WHAT NEEDS TO BE DONE:
How many lines of the data hold the word "AcceptedWorkOrderSchema"? State the number and nothing else.

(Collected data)

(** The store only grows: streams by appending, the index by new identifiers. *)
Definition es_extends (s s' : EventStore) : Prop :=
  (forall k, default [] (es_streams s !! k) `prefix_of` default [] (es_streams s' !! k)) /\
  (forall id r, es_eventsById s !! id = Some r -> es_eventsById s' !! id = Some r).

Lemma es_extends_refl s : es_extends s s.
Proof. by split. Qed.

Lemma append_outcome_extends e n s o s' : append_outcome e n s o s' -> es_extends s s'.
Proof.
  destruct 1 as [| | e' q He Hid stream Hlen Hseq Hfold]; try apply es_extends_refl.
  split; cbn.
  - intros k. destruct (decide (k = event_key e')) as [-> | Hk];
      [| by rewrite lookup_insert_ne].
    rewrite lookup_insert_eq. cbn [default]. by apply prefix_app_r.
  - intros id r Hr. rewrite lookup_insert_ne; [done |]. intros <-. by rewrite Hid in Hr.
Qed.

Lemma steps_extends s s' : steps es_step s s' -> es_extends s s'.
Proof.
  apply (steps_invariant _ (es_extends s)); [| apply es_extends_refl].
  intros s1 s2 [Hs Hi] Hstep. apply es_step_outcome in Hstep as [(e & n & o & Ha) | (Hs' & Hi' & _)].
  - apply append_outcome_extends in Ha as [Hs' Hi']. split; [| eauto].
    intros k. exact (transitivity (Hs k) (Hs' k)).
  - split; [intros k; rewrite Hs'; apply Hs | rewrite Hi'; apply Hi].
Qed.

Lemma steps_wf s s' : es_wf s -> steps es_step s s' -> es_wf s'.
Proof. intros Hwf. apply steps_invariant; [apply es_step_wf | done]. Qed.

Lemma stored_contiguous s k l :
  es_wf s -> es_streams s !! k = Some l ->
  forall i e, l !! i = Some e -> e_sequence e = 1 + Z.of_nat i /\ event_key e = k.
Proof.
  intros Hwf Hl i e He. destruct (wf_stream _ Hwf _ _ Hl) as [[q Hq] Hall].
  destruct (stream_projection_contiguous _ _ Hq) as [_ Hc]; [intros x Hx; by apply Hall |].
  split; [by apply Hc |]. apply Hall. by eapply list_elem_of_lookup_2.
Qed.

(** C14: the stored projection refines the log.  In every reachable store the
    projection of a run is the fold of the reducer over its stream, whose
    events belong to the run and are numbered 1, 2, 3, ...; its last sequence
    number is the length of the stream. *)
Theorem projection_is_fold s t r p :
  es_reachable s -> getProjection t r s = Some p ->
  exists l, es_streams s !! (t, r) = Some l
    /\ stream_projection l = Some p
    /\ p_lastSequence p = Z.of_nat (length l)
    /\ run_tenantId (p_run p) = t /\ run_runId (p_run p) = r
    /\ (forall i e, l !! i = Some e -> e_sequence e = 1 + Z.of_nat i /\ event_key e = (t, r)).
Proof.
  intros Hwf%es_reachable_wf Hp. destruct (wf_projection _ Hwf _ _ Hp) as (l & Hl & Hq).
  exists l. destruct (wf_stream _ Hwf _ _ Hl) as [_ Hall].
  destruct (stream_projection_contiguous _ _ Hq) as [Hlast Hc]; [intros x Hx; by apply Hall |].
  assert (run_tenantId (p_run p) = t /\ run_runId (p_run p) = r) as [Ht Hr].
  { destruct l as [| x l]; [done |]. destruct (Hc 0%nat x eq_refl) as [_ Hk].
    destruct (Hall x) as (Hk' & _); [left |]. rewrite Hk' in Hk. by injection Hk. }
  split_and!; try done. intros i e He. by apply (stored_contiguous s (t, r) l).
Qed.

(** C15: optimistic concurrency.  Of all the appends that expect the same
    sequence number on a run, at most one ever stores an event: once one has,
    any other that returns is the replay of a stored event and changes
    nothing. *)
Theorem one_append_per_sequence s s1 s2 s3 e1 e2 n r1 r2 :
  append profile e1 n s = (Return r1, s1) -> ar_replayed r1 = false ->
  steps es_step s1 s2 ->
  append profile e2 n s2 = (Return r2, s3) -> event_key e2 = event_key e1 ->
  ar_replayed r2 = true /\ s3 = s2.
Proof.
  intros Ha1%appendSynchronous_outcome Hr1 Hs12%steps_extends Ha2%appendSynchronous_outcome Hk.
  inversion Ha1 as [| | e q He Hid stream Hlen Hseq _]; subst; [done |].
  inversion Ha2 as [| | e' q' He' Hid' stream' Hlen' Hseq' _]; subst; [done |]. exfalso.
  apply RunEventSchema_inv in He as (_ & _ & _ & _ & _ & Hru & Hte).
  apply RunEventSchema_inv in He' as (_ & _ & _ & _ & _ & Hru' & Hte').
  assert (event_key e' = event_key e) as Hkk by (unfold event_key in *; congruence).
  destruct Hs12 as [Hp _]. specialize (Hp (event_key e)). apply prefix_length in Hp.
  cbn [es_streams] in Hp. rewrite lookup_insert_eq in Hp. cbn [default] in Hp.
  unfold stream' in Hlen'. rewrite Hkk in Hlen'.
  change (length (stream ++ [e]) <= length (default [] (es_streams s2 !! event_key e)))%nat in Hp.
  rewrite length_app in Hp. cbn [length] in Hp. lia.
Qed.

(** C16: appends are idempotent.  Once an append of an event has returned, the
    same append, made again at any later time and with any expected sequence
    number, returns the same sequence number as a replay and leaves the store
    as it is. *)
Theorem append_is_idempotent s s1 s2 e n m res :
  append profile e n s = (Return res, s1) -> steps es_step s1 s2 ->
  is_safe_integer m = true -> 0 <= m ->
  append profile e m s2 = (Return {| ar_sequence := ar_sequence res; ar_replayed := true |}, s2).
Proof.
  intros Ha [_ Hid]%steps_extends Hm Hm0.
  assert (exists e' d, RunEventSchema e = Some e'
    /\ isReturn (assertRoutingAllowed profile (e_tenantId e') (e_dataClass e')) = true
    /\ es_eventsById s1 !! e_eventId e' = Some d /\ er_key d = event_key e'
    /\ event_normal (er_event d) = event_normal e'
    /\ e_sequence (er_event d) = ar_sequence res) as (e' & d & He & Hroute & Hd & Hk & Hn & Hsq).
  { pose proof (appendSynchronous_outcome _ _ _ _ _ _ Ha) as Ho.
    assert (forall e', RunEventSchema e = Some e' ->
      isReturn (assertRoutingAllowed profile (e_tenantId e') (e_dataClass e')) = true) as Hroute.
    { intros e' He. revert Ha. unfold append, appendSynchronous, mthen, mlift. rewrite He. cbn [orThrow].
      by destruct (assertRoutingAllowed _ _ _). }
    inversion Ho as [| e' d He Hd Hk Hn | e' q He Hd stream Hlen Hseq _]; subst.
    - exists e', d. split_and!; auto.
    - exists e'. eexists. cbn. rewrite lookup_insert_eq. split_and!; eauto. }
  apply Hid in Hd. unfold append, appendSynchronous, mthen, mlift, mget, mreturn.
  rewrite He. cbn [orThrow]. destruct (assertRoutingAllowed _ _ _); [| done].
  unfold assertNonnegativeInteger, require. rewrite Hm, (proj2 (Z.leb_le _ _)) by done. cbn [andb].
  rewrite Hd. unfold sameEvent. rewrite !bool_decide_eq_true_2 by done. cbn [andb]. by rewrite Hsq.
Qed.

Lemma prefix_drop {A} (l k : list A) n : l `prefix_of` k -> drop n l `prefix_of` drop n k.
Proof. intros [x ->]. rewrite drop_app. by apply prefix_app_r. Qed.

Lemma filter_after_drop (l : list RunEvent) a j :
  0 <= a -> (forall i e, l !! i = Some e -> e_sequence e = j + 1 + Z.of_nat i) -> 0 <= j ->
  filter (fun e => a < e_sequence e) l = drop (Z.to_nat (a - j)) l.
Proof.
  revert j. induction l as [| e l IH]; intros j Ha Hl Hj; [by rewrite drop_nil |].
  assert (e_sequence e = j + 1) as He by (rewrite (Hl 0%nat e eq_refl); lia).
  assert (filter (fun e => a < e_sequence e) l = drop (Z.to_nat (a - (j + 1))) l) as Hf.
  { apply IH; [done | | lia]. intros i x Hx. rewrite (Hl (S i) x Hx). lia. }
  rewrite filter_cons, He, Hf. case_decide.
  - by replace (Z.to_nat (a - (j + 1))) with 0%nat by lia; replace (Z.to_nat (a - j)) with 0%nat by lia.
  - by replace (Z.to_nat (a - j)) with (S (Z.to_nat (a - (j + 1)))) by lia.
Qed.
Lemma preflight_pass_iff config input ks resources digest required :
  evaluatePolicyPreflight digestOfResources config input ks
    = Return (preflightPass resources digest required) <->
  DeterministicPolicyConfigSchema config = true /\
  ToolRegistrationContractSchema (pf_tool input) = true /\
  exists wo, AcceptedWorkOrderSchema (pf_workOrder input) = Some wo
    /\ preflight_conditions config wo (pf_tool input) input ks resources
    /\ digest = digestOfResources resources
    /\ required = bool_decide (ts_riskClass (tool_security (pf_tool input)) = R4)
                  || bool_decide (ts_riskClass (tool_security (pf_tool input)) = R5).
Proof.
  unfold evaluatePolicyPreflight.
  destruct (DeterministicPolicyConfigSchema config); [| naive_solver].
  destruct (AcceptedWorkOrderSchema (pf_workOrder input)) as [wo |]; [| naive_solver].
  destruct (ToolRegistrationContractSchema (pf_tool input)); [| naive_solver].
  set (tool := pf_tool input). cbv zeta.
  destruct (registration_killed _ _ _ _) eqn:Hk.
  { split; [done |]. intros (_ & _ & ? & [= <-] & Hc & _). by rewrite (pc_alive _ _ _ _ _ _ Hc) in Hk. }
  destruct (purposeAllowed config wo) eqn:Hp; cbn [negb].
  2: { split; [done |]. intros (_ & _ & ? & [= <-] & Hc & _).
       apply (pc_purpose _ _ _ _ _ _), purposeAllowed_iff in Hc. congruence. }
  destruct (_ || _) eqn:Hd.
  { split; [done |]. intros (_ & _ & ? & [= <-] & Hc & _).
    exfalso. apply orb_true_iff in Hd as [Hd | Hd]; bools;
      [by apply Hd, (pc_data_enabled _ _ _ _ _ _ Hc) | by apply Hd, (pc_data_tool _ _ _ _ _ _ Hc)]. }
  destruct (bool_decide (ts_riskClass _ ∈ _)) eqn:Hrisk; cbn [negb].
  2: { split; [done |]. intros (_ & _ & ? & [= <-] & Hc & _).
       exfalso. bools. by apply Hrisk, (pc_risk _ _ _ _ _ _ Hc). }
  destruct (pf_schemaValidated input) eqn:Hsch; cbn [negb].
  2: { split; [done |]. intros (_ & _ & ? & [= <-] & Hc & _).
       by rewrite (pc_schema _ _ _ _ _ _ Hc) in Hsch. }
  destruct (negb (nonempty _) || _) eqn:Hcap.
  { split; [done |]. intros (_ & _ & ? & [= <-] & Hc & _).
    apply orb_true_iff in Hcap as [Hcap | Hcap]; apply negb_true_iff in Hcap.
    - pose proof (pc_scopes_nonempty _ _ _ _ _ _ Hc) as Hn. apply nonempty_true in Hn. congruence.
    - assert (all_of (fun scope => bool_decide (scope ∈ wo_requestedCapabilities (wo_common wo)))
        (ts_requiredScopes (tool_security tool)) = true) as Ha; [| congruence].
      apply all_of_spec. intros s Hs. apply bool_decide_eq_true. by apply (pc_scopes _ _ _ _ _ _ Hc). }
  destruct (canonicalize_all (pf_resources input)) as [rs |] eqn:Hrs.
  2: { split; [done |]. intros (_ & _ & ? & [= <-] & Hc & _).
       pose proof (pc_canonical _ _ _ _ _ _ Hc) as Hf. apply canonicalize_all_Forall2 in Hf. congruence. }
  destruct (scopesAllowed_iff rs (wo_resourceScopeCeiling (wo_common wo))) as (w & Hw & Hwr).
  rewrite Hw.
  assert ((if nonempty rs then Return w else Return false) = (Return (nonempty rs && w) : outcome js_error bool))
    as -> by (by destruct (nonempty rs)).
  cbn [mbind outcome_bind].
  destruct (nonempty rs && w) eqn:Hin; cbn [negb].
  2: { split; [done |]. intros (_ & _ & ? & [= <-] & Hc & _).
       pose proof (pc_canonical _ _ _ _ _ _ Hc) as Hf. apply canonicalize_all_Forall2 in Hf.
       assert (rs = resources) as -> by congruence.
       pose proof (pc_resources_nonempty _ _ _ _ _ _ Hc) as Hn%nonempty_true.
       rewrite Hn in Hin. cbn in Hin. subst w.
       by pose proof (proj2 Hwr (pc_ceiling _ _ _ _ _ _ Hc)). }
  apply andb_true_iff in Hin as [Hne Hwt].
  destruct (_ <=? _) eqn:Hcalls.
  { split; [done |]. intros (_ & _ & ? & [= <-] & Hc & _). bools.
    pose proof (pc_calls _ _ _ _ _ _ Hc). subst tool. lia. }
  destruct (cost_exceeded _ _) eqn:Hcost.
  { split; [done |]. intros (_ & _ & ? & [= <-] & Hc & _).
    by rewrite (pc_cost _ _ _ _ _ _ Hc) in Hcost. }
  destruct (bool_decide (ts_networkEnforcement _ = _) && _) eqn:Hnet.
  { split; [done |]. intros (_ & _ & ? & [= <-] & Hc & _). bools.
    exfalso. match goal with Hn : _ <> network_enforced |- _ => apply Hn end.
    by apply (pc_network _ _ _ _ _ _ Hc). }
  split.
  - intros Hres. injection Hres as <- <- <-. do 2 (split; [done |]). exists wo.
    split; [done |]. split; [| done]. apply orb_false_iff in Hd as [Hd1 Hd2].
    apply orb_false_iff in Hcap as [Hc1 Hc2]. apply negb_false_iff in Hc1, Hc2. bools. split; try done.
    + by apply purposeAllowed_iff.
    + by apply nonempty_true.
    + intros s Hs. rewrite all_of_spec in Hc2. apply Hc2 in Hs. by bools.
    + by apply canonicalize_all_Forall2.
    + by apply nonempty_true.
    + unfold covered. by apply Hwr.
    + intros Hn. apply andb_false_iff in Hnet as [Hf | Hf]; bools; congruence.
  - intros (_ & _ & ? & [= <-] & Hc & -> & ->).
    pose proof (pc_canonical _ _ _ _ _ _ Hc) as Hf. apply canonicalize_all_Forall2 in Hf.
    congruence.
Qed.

OUTPUT OF THE TASK:
2